I realize I’ve gotten off on quite the tangent here. I’ve written a post within a post. It’s postception. Enjoy your two for one blog entry!
My crazy thing I’m planning for my fourth and final pregnancy? Nope, it’s not running. It’s burlesque. Let me just clarify briefly here, that Cher-Christina Aguilera movie that came out a few years ago? That is not burlesque. That’s just a big flashy movie that people didn’t watch. Real burlesque roots go back to the turn of the century. Wait…two turns of the century? Not this last one, the one before. It has enjoyed a revival in the last twenty years thanks to entertainers like Dita Von Teese. Even if you don’t know burlesque, you know who Dita is.
Burlesque troops have sprung up in key places like Vegas, New York and Texas among others, resurrecting and reinventing burlesque. Sadly, Atlanta has not really taken up the call to burlesque. It’s not the hub that Austin or Dallas is, though it really could be. Burlesque is comedy, and music, and of course, girls. Have you got where I’m going with this yet?

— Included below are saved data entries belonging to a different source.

(* ===== verification/Prelude.v ===== *)
(** * Context kernel and execution control of the Growth Intelligence platform

    The repository is a JavaScript platform (src/http-generic-api) whose
    decisions about context, authority, endpoints, execution and recovery are
    taken by pure modules; routes and services around them load records from
    SQL, call these modules and store or dispatch what they return.  This
    development is a library about those modules.

    ** Layers

    Shared vocabulary:
    - Prelude: results of fallible code ([outcome], with its bind), boolean
      membership and filters, the tactics and hints the other files use.
    - Sorting: [Array.prototype.sort] with a comparator as a stable insertion
      sort, [CmpOrder] for comparators that are consistent orders, [new Set]
      and its sorted spread.
    - JsString, JsDate, JsValue, JsJson: the parts of the language's standard
      library that the code uses: [trim], [slice], case folding, the regular
      expressions of the code (matched by derivatives), [toISOString] and
      [Date.parse] of that format, untyped values with their coercions, and
      the canonical JSON text that is hashed.  What the host decides
      ([localeCompare], other date formats, the clock, SHA-256) is the class
      [JsHost]; [JsHostLaws] states what ECMA-402 and SHA-256 document.  Every
      theorem is about an arbitrary host, and [demo_host] is one host that
      satisfies the laws.

    Context kernel (contextKernel/domain):
    - ContextModel: model.js, the validating constructors of principals,
      subjects, candidates and pins.
    - ContextIntegrity: contextIntegrity.js, redaction, canonical text, hash,
      revision check and the invalidation of dimensions.
    - DecisionPolicy: decisionPolicy.js, which candidate a request resolves to.
    - EvidenceSupport: what the evidence evaluators share.
    - SupportDelegation: supportDelegationPolicy.js.
    - PolicyGrant: policyGrantDecision.js.
    - EndpointCertification: endpointCertificationDecision.js.
    - ResourceGraph: resourceGraphPolicy.js.
    - ShadowParity: shadowAuthorityParityDecision.js.
    - ExecutionCapsule: executionCapsule.js.

    Activation operations:
    - ActivationLifecycle: activationLifecycleStateMachine.js and
      activationRetryReconciliationPolicy.js.

    Execution kernels:
    - KernelSupport: the helpers the three kernels repeat.
    - ExecutionEnvelope: platformExecutionEnvelopeKernel.js.
    - ApprovalLog: platformScopedApprovalKernel.js.
    - ConcurrencyControl: platformExecutionConcurrencyKernel.js, which calls
      the two kernels before it.

    Patches:
    - UnifiedDiff: unifiedDiff.js, parsing, locating and applying hunks.

    Context kernel services (contextKernel/application):
    - Redaction: the redaction that domain and application share, for an
      arbitrary notion of sensitive key.
    - ApplicationSupport: applicationSupport.js; the repository ports as a
      class ([Ports]: what a port answers after the calls made before), async
      functions as computations that extend the trace of calls ([app]), and the
      contract of a resolution service ([ResolutionService]).
    - ContextResolution: contextResolutionService.js, which composes the
      repositories with DecisionPolicy and implements that contract.
    - ContextPins: contextPinService.js.
    - ContextSwitch: contextSwitchService.js, against the contract only.
    - ExecutionPlan: executionPlanService.js.
    - OutcomeReconciliation: unknownOutcomeReconciliationService.js.
    - CapsuleService: executionCapsuleService.js, which makes a capsule from a
      resolved context and validates it again before it is used.
    - DispatchGate: integration/executionCapsuleMutationDispatchGate.js, the
      last check before a mutation: a computation ([gate]) that threads the
      variables its report reads, over CapsuleService and the functions it is
      given (evidence, dispatch, telemetry), which are calls of the trace too.

    Capabilities and growth control plane (src/domain, src/application):
    - CapabilityPolicy: canonicalCapability.js, capabilityAlias.js and
      policyComposition.js.
    - SecurityDecision: securityDecision.js, securityEvaluators.js and
      platformPluginSecurityDecisionUseCase.js, over the text helpers of
      CapabilityPolicy.
    - GrowthControl, GrowthConfig, ActivityPack: growthControlPlane.js; keys,
      scopes, the lifecycle and approvals; schemas, merging and the effective
      configuration; and the manifests of activity packs, over both.
    - WorkflowGraph, WorkflowPlan: workflowPlanCompiler.js; the graph of a
      workflow with its order, then extension points, composition and the
      compiled plan, over ActivityPack.
    - ActivityBinding: activityBindingSelection.js and
      activityBindingLifecycle.js, over GrowthControl.
    - GrowthInput: the checks of untrusted input that the compilers of the
      growth control plane each repeat (size, secrets, keys, identifiers,
      hashes, bounded numbers and lists), for the messages and limits of a
      file ([InputContract]).
    - PolicyCompiler, PolicyDemands: growthControlPolicyCompiler.js; its
      definitions, and what its decisions demand.
    - EffectReconciliation: growthControlProviderEffectReconciliation.js.
    - ProviderApproval: growthControlProviderApproval.js, which makes steps
      with approvals from a plan of WorkflowPlan.
    - AdapterResolver: growthControlProviderAdapterResolver.js.

    Authority scopes (src/domain/authorityScope, src/application/authorityScope):
    - AuthorityScope: authorityScope.js and authorityScopeService.js, whose
      registry and audit writer are calls of the trace of ApplicationSupport.
    - PlatformTopology: platformTopologyVerification.js and its service.

    Each operation is one definition under the source's name; a handler that is
    long in the source is cut at its own phases (for example
    [evaluateBoundedResourceGraph] into [parseRequest], [addNode], [addEdge],
    [addRestriction] and the walk).  A JavaScript function that can throw is a
    function into [js A]; an early [return] inside a loop or a phase is the
    [Throw] of a local result type.

    ** What the theorems show

    - Refinement of a stated policy: PolicyGrant ([snapshot_permits]),
      EndpointCertification ([resolves]), SupportDelegation
      ([delegation_permits]) and UnifiedDiff ([patches]) are related to a
      declarative specification that does not follow the code's control flow,
      in both directions where the code decides.
    - Functional results: the traversal of ResourceGraph is the bounded closure
      at shortest distance; the comparison of capsule dependencies; the
      selection of DecisionPolicy and its independence of listing order.
    - State machines: the runs of an activation operation (no blind replay, no
      step out of a terminal status, reachability of [active]); the single use
      of an envelope; the closed, hash-chained approval log; the mutual
      exclusion of concurrency tokens.
    - Round trips: a created capsule, delegation evidence and principals are
      accepted unchanged by their own validators.
    - Hashes: what an equal hash implies, up to a collision of SHA-256 (never
      assumed impossible).
    - Services: which calls a run makes, in which order, and what its result
      says of the ports' answers: a resolution only reads, a switch writes only
      the invalidation of the old pin, a reconciliation never retries and asks
      the provider only when the ledger is silent; a plan or a pin is accepted
      later exactly in the context, and before the expiry, it was made for.
    - Parity: the comparison of a legacy and a new resolver is a match exactly
      when both snapshots are sound and say the same.
    - Capsules in use: a resolved capsule validates in its own context exactly
      until it expires, and a mutation is dispatched at most once, only when
      contract, capsule, evidence, input and governance decision agree.
    - Capabilities: a surface policy only narrows the canonical one; a security
      decision allows exactly when no required gate is denied or unevaluated,
      and a plugin action is dispatched exactly when all its gates are cleared.
    - Growth configuration: what every merge operator yields, in whatever order
      the candidates come; versions of other scopes have no influence; a scope
      key identifies its scope when no part has a colon; an approval covers one
      operation on one version; an activity pack that is accepted has workflows
      without cycles, the search for one being exact and bounded in depth by
      the number of nodes, which is the fuel it is given.
    - Workflows and bindings: a graph is accepted exactly when it can be
      ordered, its order is the least-first one whatever the listing of the
      nodes, with one unit of fuel per node proved enough; a compiled plan keeps
      the nodes, dependencies and required checkpoints of its workflow; a
      selection is the only binding that meets scope and intent; activation
      needs a readiness of the same revision; a revision has one status along
      the life of a binding.
    - Growth policies: a decision is the strictest reading of the policies that
      match ([demands], stated without the code's accumulator), and does not
      depend on the order they are listed in.
    - Provider effects: a plan for approval has its steps in topological order
      and a provider effect only under a required checkpoint, with an approval
      bound to its own request; a readback is classified exactly when it
      reports every requested action, a new request is offered only when
      nothing was applied, and a rollback undoes exactly what was applied.
    - Adapters: an adapter is selected exactly when one candidate can serve the
      request, stated without the code's blockers, and outranks every other one
      that can; the order of the registry plays no part.
    - Authority scopes: the key of a scope names its owner; a scope is resolved
      exactly for those it belongs to, and a platform principal that resolves the
      scope of a tenant leaves an accepted record first; a topology is verified
      exactly when the evidence describes it.
    - Termination: the invalidation worklist and the graph walk are run with a
      fuel that is proved enough.

    ** Bounds and fuel

    [walk] has one unit of fuel per edge plus one, since each edge is queued at
    most once; [collectHunks] has the number of lines, since each iteration
    consumes one; [invalidation_loop] has a number of units computed from the
    graph's edges.  Running out is a separate result in each, excluded by a
    theorem.  Numbers are integers (or NaN) as [Z]; the bounds of the code (TTL
    of at most 3600 s, 512-character fields, 128 dependencies, time values
    within 8.64e15 ms) are kept.

    ** Limits of the model

    Strings are sequences of bytes read as Latin-1 code units: a length in the
    code is a length here, but text outside that range is not represented.
    Numbers that are not integral are not represented, nor is object identity;
    [deepFreeze] is the identity because values are immutable, and property
    getters, proxies and prototypes are not modelled.  [crypto.randomUUID()] is
    an argument of the function that calls it.

    ** Not modelled

    Routes, controllers and SQL repositories, provider calls (WordPress,
    consent adapters), the local connector and edge worker, the C# and
    PowerShell applications, migrations, canonical documents and scripts: they
    are I/O around the modules above, or not JavaScript.  Of the context
    kernel, the resolvers that only load evidence for the modelled evaluators,
    the provider consent flows, the read gate and the shadow rollout are left;
    then the analytics, lifecycle events, observability and projections of the
    growth control plane, the governed policy and resource catalogue domains and
    the activation operation service.  The engine that tests the pattern of a
    configuration schema ([new RegExp]) is the class [RegExpEngine].  That an
    object lists its array-index keys first is modelled where it is serialized
    for a hash in GrowthControl; elsewhere properties come in the order of their
    definition. *)
From stdpp Require Export base list strings sets.
From Stdlib Require Export ZArith Lia.

#[global] Open Scope stdpp_scope.

(** * Results of fallible code

    A JavaScript function that may throw is a function into [outcome E A]:
    [Ok a] is a normal return of [a], [Throw e] is the exception [e]. *)

Inductive outcome (E A : Type) : Type :=
| Ok (a : A)
| Throw (e : E).
Arguments Ok {E A} a.
Arguments Throw {E A} e.

#[global] Instance outcome_ret E : MRet (outcome E) := fun A a => Ok a.
#[global] Instance outcome_bind E : MBind (outcome E) := fun A B k m =>
  match m with Ok a => k a | Throw e => Throw e end.

(** [if (c) throw e;] *)
Definition throw_if {E} (c : bool) (e : E) : outcome E unit :=
  if c then Throw e else Ok tt.

(** [try { return m } catch { return d }] *)
Definition catch {E A} (m : outcome E A) (d : A) : A :=
  match m with Ok a => a | Throw _ => d end.

(** [l.map(f)] for an [f] that may throw: the first exception wins. *)
Fixpoint mapM_js {E A B} (f : A -> outcome E B) (l : list A) : outcome E (list B) :=
  match l with
  | [] => Ok []
  | x :: l => y ← f x; ys ← mapM_js f l; Ok (y :: ys)
  end.

(** [l.forEach((x) => { acc = f(acc, x) })] for an [f] that may throw. *)
Fixpoint foldM_js {E A S} (f : S -> A -> outcome E S) (s : S) (l : list A) : outcome E S :=
  match l with
  | [] => Ok s
  | x :: l => s' ← f s x; foldM_js f s' l
  end.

I know that you’ve probably never even heard of someone saying that after they have their fourth child they’re going to embark on a career of scantily clad dancing. Don’t worry; I don’t think I’ve ever heard anyone say it either. So I’m the first! Hard to equate this with running 26.2 miles, isn’t it? It’s challenging in so many more ways. Not only do you have to be in pretty good shape, you have to be creative, you have to dance, you have to have confidence, and most importantly you have to be able to accept your body. That’s the great thing about burlesque. Some of the best performers are not the rail thin, socially sought after forms. These are girls that have a little something to them, and their confidence in that makes them so much more awesome.

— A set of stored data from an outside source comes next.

(* ===== verification/JsDate.v ===== *)
(** * JavaScript dates

    A [Date] holds a time value: milliseconds since the epoch, or NaN
    ([None]).  [Date.prototype.toISOString] is written out on the proleptic
    Gregorian calendar, and [date_parse_iso] reads such a string back.  Strings
    in other formats are left to the host (see [JsValue]). *)
From S2P Require Import Prelude Sorting JsString.
#[local] Open Scope Z_scope.

Definition ms_per_day : Z := 86400000.

(** TimeClip: the largest magnitude of a time value. *)
Definition max_time : Z := 8640000000000000.
Definition valid_time (t : Z) : bool := Z.abs t <=? max_time.
Definition time_clip (t : Z) : option Z := if valid_time t then Some t else None.

(** ** Calendar *)

(** Days are counted in eras of 400 years that start on the first of March. *)
Definition days_per_era : Z := 146097.

(** Month and day of a day of a year that starts in March. *)
Definition month_of_doy (doy : Z) : Z * Z :=
  let mp := (5 * doy + 2) / 153 in
  let d := doy - (153 * mp + 2) / 5 + 1 in
  (if mp <? 10 then mp + 3 else mp - 9, d).

(** Century, four-year cycle and year within the era. *)
Definition civil_of_doe (doe : Z) : Z * Z * Z :=
  let c := Z.min 3 (doe / 36524) in
  let doc := doe - 36524 * c in
  let q := doc / 1461 in
  let doq := doc - 1461 * q in
  let y := Z.min 3 (doq / 365) in
  let '(m, d) := month_of_doy (doq - 365 * y) in
  (100 * c + 4 * q + y, m, d).

Definition doe_of_civil (yoe m d : Z) : Z :=
  let doy := (153 * (if 2 <? m then m - 3 else m + 9) + 2) / 5 + d - 1 in
  yoe * 365 + yoe / 4 - yoe / 100 + doy.

Definition civil_of_days (days : Z) : Z * Z * Z :=
  let z := days + 719468 in
  let era := z / days_per_era in
  let '(yoe, m, d) := civil_of_doe (z mod days_per_era) in
  (yoe + era * 400 + (if m <=? 2 then 1 else 0), m, d).

Definition days_of_civil (y m d : Z) : Z :=
  let y' := y - (if m <=? 2 then 1 else 0) in
  (y' / 400) * days_per_era + doe_of_civil (y' mod 400) m d - 719468.

(** ** ISO strings *)

Definition dig (n : Z) : ascii := chr (48 + Z.to_N n).
Definition undig (c : ascii) : Z := Z.of_N (N_of_ascii c) - 48.

Definition pad2 (z : Z) : list ascii := [dig (z / 10); dig (z mod 10)].
Definition pad3 (z : Z) : list ascii := dig (z / 100) :: pad2 (z mod 100).
Definition pad4 (z : Z) : list ascii := pad2 (z / 100) ++ pad2 (z mod 100).
Definition pad6 (z : Z) : list ascii := pad2 (z / 10000) ++ pad4 (z mod 10000).

Definition year_chars (y : Z) : list ascii :=
  if (0 <=? y) && (y <=? 9999) then pad4 y
  else (if y <? 0 then "-"%char else "+"%char) :: pad6 (Z.abs y).

Definition iso_chars (t : Z) : list ascii :=
  let days := t / ms_per_day in
  let ms := t mod ms_per_day in
  let '(y, m, d) := civil_of_days days in
  year_chars y ++ "-"%char :: pad2 m ++ "-"%char :: pad2 d ++ "T"%char ::
  pad2 (ms / 3600000) ++ ":"%char :: pad2 (ms / 60000 mod 60) ++ ":"%char ::
  pad2 (ms / 1000 mod 60) ++ "."%char :: pad3 (ms mod 1000) ++ ["Z"%char].

(** [new Date(t).toISOString()] for a valid time value. *)
Definition toISOString (t : Z) : string := String.string_of_list_ascii (iso_chars t).

Definition time_of_fields (y m d h mi s ms : Z) : Z :=
  days_of_civil y m d * ms_per_day + h * 3600000 + mi * 60000 + s * 1000 + ms.

Definition undig2 (a b : ascii) : Z := 10 * undig a + undig b.
Definition undig4 (a b c d : ascii) : Z := 100 * undig2 a b + undig2 c d.

Definition iso_fields (l : list ascii) : option Z :=
  match l with
  | [y1; y2; y3; y4; _; m1; m2; _; d1; d2; _; h1; h2; _; i1; i2; _; s1; s2; _; a; b; c; _] =>
      Some (time_of_fields (undig4 y1 y2 y3 y4) (undig2 m1 m2) (undig2 d1 d2)
              (undig2 h1 h2) (undig2 i1 i2) (undig2 s1 s2) (100 * undig a + undig2 b c))
  | [sg; y1; y2; y3; y4; y5; y6; _; m1; m2; _; d1; d2; _; h1; h2; _; i1; i2; _; s1; s2; _; a; b; c; _] =>
      let y := 10000 * undig2 y1 y2 + undig4 y3 y4 y5 y6 in
      Some (time_of_fields (if Ascii.eqb sg "-" then - y else y) (undig2 m1 m2) (undig2 d1 d2)
              (undig2 h1 h2) (undig2 i1 i2) (undig2 s1 s2) (100 * undig a + undig2 b c))
  | _ => None
  end.

(** The time value of a string in the format of [toISOString]. *)
Definition date_parse_iso (s : string) : option Z :=
  match iso_fields (String.list_ascii_of_string s) with
  | Some t => if valid_time t && String.eqb (toISOString t) s then Some t else None
  | None => None
  end.

(** ** Calendar lemmas *)

Fixpoint all_from (f : Z -> bool) (n : nat) (z : Z) : bool :=
  match n with O => true | S n' => f z && all_from f n' (z + 1) end.

Lemma all_from_spec f n z : all_from f n z = true ->
  forall k, z <= k < z + Z.of_nat n -> f k = true.
Proof.
  revert z; induction n as [|n IH]; intros z; cbn [all_from]; [lia|].
  intros [Hz Hn]%andb_true_iff k Hk.
  destruct (Z.eq_dec k z) as [->|]; [done|]. apply (IH (z + 1)); [done|lia].
Qed.

Definition month_ok (doy : Z) : bool :=
  let '(m, d) := month_of_doy doy in
  (1 <=? m) && (m <=? 12) && (1 <=? d) && (d <=? 31) && (doe_of_civil 0 m d =? doy).

(** The months of one year, checked day by day. *)
Lemma month_ok_year : all_from month_ok 366 0 = true.
Proof. vm_compute. reflexivity. Qed.

Lemma month_of_doy_spec doy m d : 0 <= doy < 366 -> month_of_doy doy = (m, d) ->
  1 <= m <= 12 /\ 1 <= d <= 31 /\ doe_of_civil 0 m d = doy.
Proof.
  intros Hd Hc. pose proof (all_from_spec _ _ _ month_ok_year doy ltac:(lia)) as H.
  unfold month_ok in H. rewrite Hc in H. split_bool. lia.
Qed.

Lemma civil_of_doe_spec doe yoe m d :
  0 <= doe < days_per_era -> civil_of_doe doe = (yoe, m, d) ->
  0 <= yoe < 400 /\ 1 <= m <= 12 /\ 1 <= d <= 31 /\ doe_of_civil yoe m d = doe.
Proof.
  unfold civil_of_doe, days_per_era. intros Hd Hc.
  set (c := Z.min 3 (doe / 36524)) in *.
  assert (0 <= c <= 3 /\ 0 <= doe - 36524 * c <= 36524) as [Hc1 Hc2]
    by (unfold c; Z.div_mod_to_equations; lia).
  set (doc := doe - 36524 * c) in *. set (q := doc / 1461) in *.
  assert (0 <= q <= 24 /\ 0 <= doc - 1461 * q <= 1460) as [Hq1 Hq2]
    by (unfold q; Z.div_mod_to_equations; lia).
  set (doq := doc - 1461 * q) in *. set (y := Z.min 3 (doq / 365)) in *.
  assert (0 <= y <= 3 /\ 0 <= doq - 365 * y < 366) as [Hy1 Hy2]
    by (unfold y; Z.div_mod_to_equations; lia).
  destruct (month_of_doy (doq - 365 * y)) as [m' d'] eqn:Hm.
  injection Hc as <- <- <-.
  destruct (month_of_doy_spec _ _ _ Hy2 Hm) as (Hm1 & Hd1 & Hdoy).
  split; [lia|]. split; [done|]. split; [done|].
  assert ((100 * c + 4 * q + y) / 4 = 25 * c + q) as H4 by (Z.div_mod_to_equations; lia).
  assert ((100 * c + 4 * q + y) / 100 = c) as H100 by (Z.div_mod_to_equations; lia).
  unfold doe_of_civil in *. rewrite H4, H100. change (0 / 4) with 0 in Hdoy.
  change (0 / 100) with 0 in Hdoy. unfold doq, doc in *. lia.
Qed.

(** A day number and its civil date determine each other. *)
Lemma days_of_civil_of_days days y m d :
  civil_of_days days = (y, m, d) ->
  days_of_civil y m d = days /\ 1 <= m <= 12 /\ 1 <= d <= 31.
Proof.
  unfold civil_of_days, days_of_civil.
  set (z := days + 719468).
  destruct (civil_of_doe (z mod days_per_era)) as [[yoe m'] d'] eqn:Hc.
  intros [= <- <- <-].
  assert (0 <= z mod days_per_era < days_per_era) as Hz by (apply Z.mod_pos_bound; done).
  destruct (civil_of_doe_spec _ _ _ _ Hz Hc) as (Hy & Hm & Hd & Hdoe).
  split; [|done].
  replace (yoe + z / days_per_era * 400 + (if m' <=? 2 then 1 else 0) - (if m' <=? 2 then 1 else 0))
    with (yoe + z / days_per_era * 400) by lia.
  rewrite Z.div_add, Z.mod_add, Z.div_small, Z.mod_small by lia.
  rewrite Hdoe. pose proof (Z.div_mod z days_per_era ltac:(done)). lia.
Qed.

Lemma civil_year_bound days y m d :
  civil_of_days days = (y, m, d) -> Z.abs days <= 100000000 -> -999999 <= y <= 999999.
Proof.
  unfold civil_of_days.
  set (z := days + 719468). intros H Hb.
  destruct (civil_of_doe (z mod days_per_era)) as [[yoe m'] d'] eqn:Hc.
  assert (0 <= z mod days_per_era < days_per_era) as Hz by (apply Z.mod_pos_bound; done).
  destruct (civil_of_doe_spec _ _ _ _ Hz Hc) as (Hy & _).
  injection H as <- _ _.
  assert (-700 <= z / days_per_era <= 700) as He.
  { unfold z, days_per_era. split; [apply Z.div_le_lower_bound | apply Z.div_le_upper_bound]; lia. }
  destruct (m' <=? 2); lia.
Qed.

(** ** Digit lemmas *)

Lemma undig_dig n : 0 <= n <= 9 -> undig (dig n) = n.
Proof.
  intros H. unfold undig, dig, chr. rewrite N_ascii_embedding; lia.
Qed.

Lemma undig2_pad z : 0 <= z < 100 -> undig2 (dig (z / 10)) (dig (z mod 10)) = z.
Proof.
  intros H. unfold undig2.
  rewrite !undig_dig; Z.div_mod_to_equations; lia.
Qed.

Lemma undig3_pad z : 0 <= z < 1000 ->
  100 * undig (dig (z / 100)) + undig2 (dig (z mod 100 / 10)) (dig ((z mod 100) mod 10)) = z.
Proof.
  intros H. rewrite undig2_pad by (Z.div_mod_to_equations; lia).
  rewrite undig_dig; Z.div_mod_to_equations; lia.
Qed.

Lemma undig4_pad z : 0 <= z < 10000 ->
  undig4 (dig (z / 100 / 10)) (dig ((z / 100) mod 10))
         (dig (z mod 100 / 10)) (dig ((z mod 100) mod 10)) = z.
Proof.
  intros H. unfold undig4. rewrite !undig2_pad; Z.div_mod_to_equations; lia.
Qed.

Lemma undig6_pad z : 0 <= z < 1000000 ->
  10000 * undig2 (dig (z / 10000 / 10)) (dig ((z / 10000) mod 10)) +
  undig4 (dig (z mod 10000 / 100 / 10)) (dig ((z mod 10000 / 100) mod 10))
         (dig ((z mod 10000) mod 100 / 10)) (dig (((z mod 10000) mod 100) mod 10)) = z.
Proof.
  intros H. rewrite undig4_pad by (Z.div_mod_to_equations; lia).
  rewrite undig2_pad; Z.div_mod_to_equations; lia.
Qed.

Lemma time_of_fields_split t y m d :
  civil_of_days (t / ms_per_day) = (y, m, d) ->
  let ms := t mod ms_per_day in
  time_of_fields y m d (ms / 3600000) (ms / 60000 mod 60) (ms / 1000 mod 60) (ms mod 1000) = t.
Proof.
  intros H ms. destruct (days_of_civil_of_days _ _ _ _ H) as (Hd & _).
  unfold time_of_fields. rewrite Hd.
  pose proof (Z.div_mod t ms_per_day ltac:(done)) as Ht. fold ms in Ht.
  assert (0 <= ms < ms_per_day) by (apply Z.mod_pos_bound; done).
  clearbody ms. unfold ms_per_day in *. Z.div_mod_to_equations. lia.
Qed.

(** The fields of an ISO string give back the time value. *)
Lemma iso_fields_iso_chars t : valid_time t = true -> iso_fields (iso_chars t) = Some t.
Proof.
  intros Ht. apply Z.leb_le in Ht. unfold iso_chars.
  destruct (civil_of_days (t / ms_per_day)) as [[y m] d] eqn:Hc.
  destruct (days_of_civil_of_days _ _ _ _ Hc) as (_ & Hm & Hd).
  assert (-999999 <= y <= 999999) as Hy.
  { eapply civil_year_bound; [exact Hc|]. unfold ms_per_day, max_time in *.
    Z.div_mod_to_equations. lia. }
  pose proof (time_of_fields_split _ _ _ _ Hc) as Hsplit. cbv zeta in Hsplit.
  assert (0 <= t mod ms_per_day < ms_per_day) as Hms by (apply Z.mod_pos_bound; done).
  set (ms := t mod ms_per_day) in *. clearbody ms. unfold ms_per_day in Hms.
  assert (0 <= ms / 3600000 < 100) by (Z.div_mod_to_equations; lia).
  assert (0 <= ms / 60000 mod 60 < 100) by (Z.div_mod_to_equations; lia).
  assert (0 <= ms / 1000 mod 60 < 100) by (Z.div_mod_to_equations; lia).
  assert (0 <= ms mod 1000 < 1000) by (Z.div_mod_to_equations; lia).
  unfold year_chars. destruct ((0 <=? y) && (y <=? 9999)) eqn:Hyr.
  - cbn [iso_fields pad2 pad3 pad4 app].
    rewrite !undig2_pad, undig3_pad, undig4_pad by (split_bool; lia). by rewrite Hsplit.
  - cbn [iso_fields pad2 pad3 pad4 pad6 app].
    rewrite undig3_pad, undig6_pad by lia. rewrite !undig2_pad by lia.
    apply andb_false_iff in Hyr. destruct (y <? 0) eqn:Hneg; cbn [Ascii.eqb].
    + replace (- Z.abs y) with y by lia. simpl. by rewrite Hsplit.
    + replace (Z.abs y) with y by lia. simpl. by rewrite Hsplit.
Qed.

(** Parsing the ISO string of a time value gives the time value. *)
Lemma date_parse_iso_toISOString t : valid_time t = true ->
  date_parse_iso (toISOString t) = Some t.
Proof.
  intros Ht. unfold date_parse_iso, toISOString.
  rewrite String.list_ascii_of_string_of_list_ascii, iso_fields_iso_chars by done.
  rewrite Ht. unfold toISOString. by rewrite String.eqb_refl.
Qed.

Lemma date_parse_iso_inv s t : date_parse_iso s = Some t -> toISOString t = s /\ valid_time t = true.
Proof.
  unfold date_parse_iso. destruct (iso_fields _) as [u|]; [|done].
  destruct (valid_time u && String.eqb (toISOString u) s) eqn:H; [|done].
  intros [= <-]. split_bool. split; [by apply String.eqb_eq | done].
Qed.

Lemma toISOString_inj t u : valid_time t = true -> valid_time u = true ->
  toISOString t = toISOString u -> t = u.
Proof.
  intros Ht Hu H. apply (f_equal date_parse_iso) in H.
  rewrite !date_parse_iso_toISOString in H by done. by injection H.
Qed.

I know also that a lot of people are probably going to be terribly disenchanted and unhappy by my admission of what I want to do, maybe even disgusted. That’s ok. I’m not doing it for them. I’m doing it for me. Every (or at least most) mother knows what it’s like to have to put yourself last. Not because you want to, but because it’s what has got to be done. At my house, everyone eats before I even think about feeding myself. Kids, husband, whoever. Kids get clothes and shoes first. Necessities are first, wants are last, and Mommy’s wants are dead last. If we don’t do it, no one will. Trust me, too, when I say that I will not see my kids go hungry or cold just so that I can have those new giant ostrich feather fans. We have to put ourselves first sometimes, though. Do I intend to make this into a career? Only if it does it all by itself. I’m not about to slap on some pasties and go looking for an agent or anything.
I know this will probably be looked down upon, kinda like some people sneer at the people with a bunch of tattoos or multicolored hair. I do hope, though, that someone might be able to see this as a positive thing and encourage it.
Of course there’s always the chance that this is just something to content myself with while I’m pregnant. Heard about me running any marathons? Yeah, me neither.